Records to use below:

(* ===== verification/MBSlave.v ===== *)
(** * MBSlave: the slave of Modbus over the sensors

    Model of [extensions/ModbusSlave/MBSlave.cc] and [MBSlave.h]: the tables
    that tie registers to sensors, how they are filled from the configuration,
    and the handlers of the requests, which read and write the sensors through
    [IOBase].  The shared memory is the interface [IOBase.SMInterface]; the
    handlers are an instance of [ModbusServer.Handlers].

    A [std::map] is a list sorted by its keys; an iterator is a position in
    it, [end()] its length, and a step past the end is stuck.  One request
    reads the clock once.  An [unordered_map] is a list in its order of
    iteration. *)

From Stdlib Require Import Sorted.
From S2P Require Import Prelude OrdMap CFloat Sensors UniSetTypes VTypes IOBase UdpPacket Modbus ModbusChannel ModbusServer.

Local Open Scope uniset_scope.

Module MBSlave.
Import CFloat IOController UniSetTypes VTypes ModbusRTU ModbusChannel.
Export OrdMap.

(** ** The tables *)

Inductive AccessMode := amRW | amRO | amWO.
#[export] Instance AccessMode_eq_dec : EqDecision AccessMode.
Proof. solve_decision. Defined.

Definition amode2str (m : AccessMode) : text :=
  match m with amRW => txt "rw" | amRO => txt "ro" | amWO => txt "wr" end.

Record IOProperty := mkProp {
  base : IOBase.IOBase;
  mbreg : Z;
  amode : AccessMode;
  vtype : VType;
  wnum : nat;
  nbyte : Z;
  regID : Z
}.

Definition IOProperty_init (now : Z) : IOProperty :=
  mkProp (IOBase.IOBase_init now) 0 amRW vtUnknown 0 0 0.

Definition set_base (b : IOBase.IOBase) (p : IOProperty) : IOProperty :=
  mkProp b (mbreg p) (amode p) (vtype p) (wnum p) (nbyte p) (regID p).

Definition sid (p : IOProperty) : Z := IOBase.si_id (IOBase.conf (base p)).
Definition stype (p : IOProperty) : IOType := IOBase.stype (IOBase.conf (base p)).

(** The bits of a register; they have no bits of their own. *)
Record BitRegProperty := mkBitReg { b_mbreg : Z; bvec : list IOProperty (* 16 of them *) }.

(** A register of the table, with the field [bitreg] of [IOProperty]. *)
Record Entry := mkEntry { prop : IOProperty; bitreg : option BitRegProperty }.

Notation RegMap := (list (Z * Entry)).

(** An element of the tables a pointer may point to. *)
Inductive Place := Whole (it : nat) | Bit (it i : nat).

Definition get_prop (pl : Place) (m : RegMap) : option IOProperty :=
  match pl with
  | Whole it => prop ∘ snd <$> m !! it
  | Bit it i => e ← snd <$> m !! it; br ← bitreg e; bvec br !! i
  end.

End of Records to use.

Your instructions: Scanning the data above, copy out every line where "VTypes" is found.

Worked solution:
From S2P Require Import Prelude OrdMap CFloat Sensors UniSetTypes VTypes IOBase UdpPacket Modbus ModbusChannel ModbusServer.
Import CFloat IOController UniSetTypes VTypes ModbusRTU ModbusChannel.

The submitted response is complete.